### How to complete this task
Write out again, exactly, the lines below starting at the one with "(replicate 2 JELLO_T_I32) 1" and ending at the one with "(** ** Tail calls into a smaller frame *)".

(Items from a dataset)
▬▬▬▬▬▬
Definition call_vm (mem : list Z) : jello_vm :=
  mk_vm (mk_stack [call_frame0] 64 0 mem 12 [None; None] 8) (mk_exc [] false 4 JELLO_TRAP_NONE None)
    (mk_limits 0 0 0 0) call_gc [] 0.

Lemma call_regs (fi : Z) n : 0 <= fi < 2 -> n = (if (fi =? 0)%Z then 3 else 2)%nat ->
  frame_fun call_module (mk_frame fi (mk_rf None [] 0 0 true) 0 0 0 false false false false false false 0)
    (call_fun fi) (replicate n JELLO_T_I32).
Proof.
  intros Hfi ->. assert (fi = 0 \/ fi = 1) as [-> | ->] by lia; (split; [done|]);
    (constructor; [done | | cbn; lia]); intros r k (i & -> & Hi)%znth_inv;
    do 3 (destruct i as [|i]; [cbn in Hi; try discriminate Hi; injection Hi as <-; reflexivity|]);
    discriminate Hi.
Qed.

Lemma call_vm_ok mem : zlen mem = 65536 ->
  call_ok call_module 8 (call_vm mem) 1 0 0 1 2 call_frame0 (call_fun 0) (call_fun 1)
    (replicate 3 JELLO_T_I32) (replicate 2 JELLO_T_I32).
Proof.
  intros Hm. pose proof (call_regs 0 3 ltac:(lia) eq_refl) as [F0 K0].
  pose proof (call_regs 1 2 ltac:(lia) eq_refl) as [F1 K1].
  constructor; try done; try (cbn; lia).
  - constructor; cbn.
    + right. exists 0. by rewrite Hm.
    + lia.
    + split; [|done]. exists (call_fun 0), (replicate 3 JELLO_T_I32). split_and!; try done.
      constructor; [done | | intros r Hr; exists 0; cbn; split_and!; [done | lia | lia]].
      destruct (compute_layout_spec call_module 0 (call_fun 0) _ K0) as (fl & E & _ & HL & _).
      vm_compute in E. injection E as <-. exact HL.
    + intros _. split; [done|]. intros fi f fl _ H. cbn in H.
      apply znth_inv in H as ([|[|?]] & _ & H); discriminate H.
  - intros i Hi. assert (i = 0 \/ i = 1) as [-> | ->] by lia; by exists 0, 0.
Qed.

Definition call_mem : list Z := replicate (Z.to_nat 65536) 7.

Lemma call_mem_len : zlen call_mem = 65536.
Proof. unfold zlen, call_mem. rewrite length_replicate. lia. Qed.

(** Registers 1 and 2 of the first function passed to the second. *)
Lemma push_frame_call_witness :
  wp (vm_push_frame (fun _ _ => None) call_module 8 0 0 0 1 0 0 5 1 2 None true) (call_vm call_mem)
    (fun b vm' => b = true /\
       exists fr, call_result call_module 8 (call_vm call_mem) call_frame0 (replicate 3 JELLO_T_I32)
         (replicate 2 JELLO_T_I32) 1 5 1 2 vm' fr).
Proof.
  apply (push_frame_call call_module 8 0 (fun _ _ => None) 0 0 (call_vm call_mem) 1 0 0 5 1 2
    call_frame0 (call_fun 0) (call_fun 1)).
  - apply call_vm_ok, call_mem_len.
  - change (1 <= 64 < 2 ^ 31). lia.
Defined.

(** ** Tail calls into a smaller frame *)

(** A tail call with fast arguments into a smaller frame puts the frame at the
    upper end of the memory of the old one but lowers the top of the frame stack,
    which grows upwards: the next frame, unless it and the new one are so small
    that both fit beside each other, overlaps the frame that is running. *)
Theorem tail_call_shrink_overlaps junk vm fl old base n :
  rf_mem (cf_rf old) = Some base -> 0 <= base ->
  base + rf_total (cf_rf old) = frame_stack_top (v_stack vm) ->
  0 < fl_total fl < rf_total (cf_rf old) -> rf_total (cf_rf old) < 2 * fl_total fl + n ->
  0 < n -> frame_stack_top (v_stack vm) + n <= zlen (frame_stack (v_stack vm)) < 2 ^ 32 ->
  wp (p ← replace_mem junk fl old true; q ← vm_frame_stack_bump junk n; mret (p, q)) vm
    (fun '(p, q) _ => exists a b, p = Some a /\ q = Some b /\ b < a + fl_total fl /\ a < b + n).
Proof.
  intros Hb H0 Ht Hl Ho Hn Hc. unfold replace_mem, vm_frame_stack_bump, wp.
  rewrite (proj2 (Z.leb_le _ _)), (proj2 (Z.ltb_lt _ _)), (proj2 (Z.eqb_neq n 0)) by lia.
  cbn [andb]. unfold mbind, M_bind, mret, M_ret, get_stack, put_stack. cbn.
  rewrite (wrapU_id 32 (_ - _)) by (unfold is_u; lia). rewrite Hb. cbn.
  replace (frame_stack_top (v_stack vm) - (rf_total (cf_rf old) - fl_total fl)) with (base + fl_total fl) by lia.
  rewrite wrapU_id by (unfold is_u; lia). rewrite (proj2 (Z.ltb_ge _ _)) by lia. cbn.
  eexists _, _. split_and!; [done | done | lia | lia].
Qed.

Lemma tail_call_shrink_overlaps_witness :
  wp (p ← replace_mem 0 (mk_layout 2 8 [0; 4] false false false) call_frame0 true;
      q ← vm_frame_stack_bump 0 12; mret (p, q)) (call_vm call_mem)
    (fun '(p, q) _ => exists a b, p = Some a /\ q = Some b /\ b < a + 8 /\ a < b + 12).
Proof.
  apply (tail_call_shrink_overlaps 0 (call_vm call_mem) (mk_layout 2 8 [0; 4] false false false)
    call_frame0 0 12); [done | lia | done | by split | done | done |].
  change (12 + 12 <= zlen call_mem < 2 ^ 32). rewrite call_mem_len. lia.
Defined.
▬▬▬▬▬▬
### Task solution
         (replicate 2 JELLO_T_I32) 1 5 1 2 vm' fr).
Proof.
  apply (push_frame_call call_module 8 0 (fun _ _ => None) 0 0 (call_vm call_mem) 1 0 0 5 1 2
    call_frame0 (call_fun 0) (call_fun 1)).
  - apply call_vm_ok, call_mem_len.
  - change (1 <= 64 < 2 ^ 31). lia.
Defined.

(** ** Tail calls into a smaller frame *)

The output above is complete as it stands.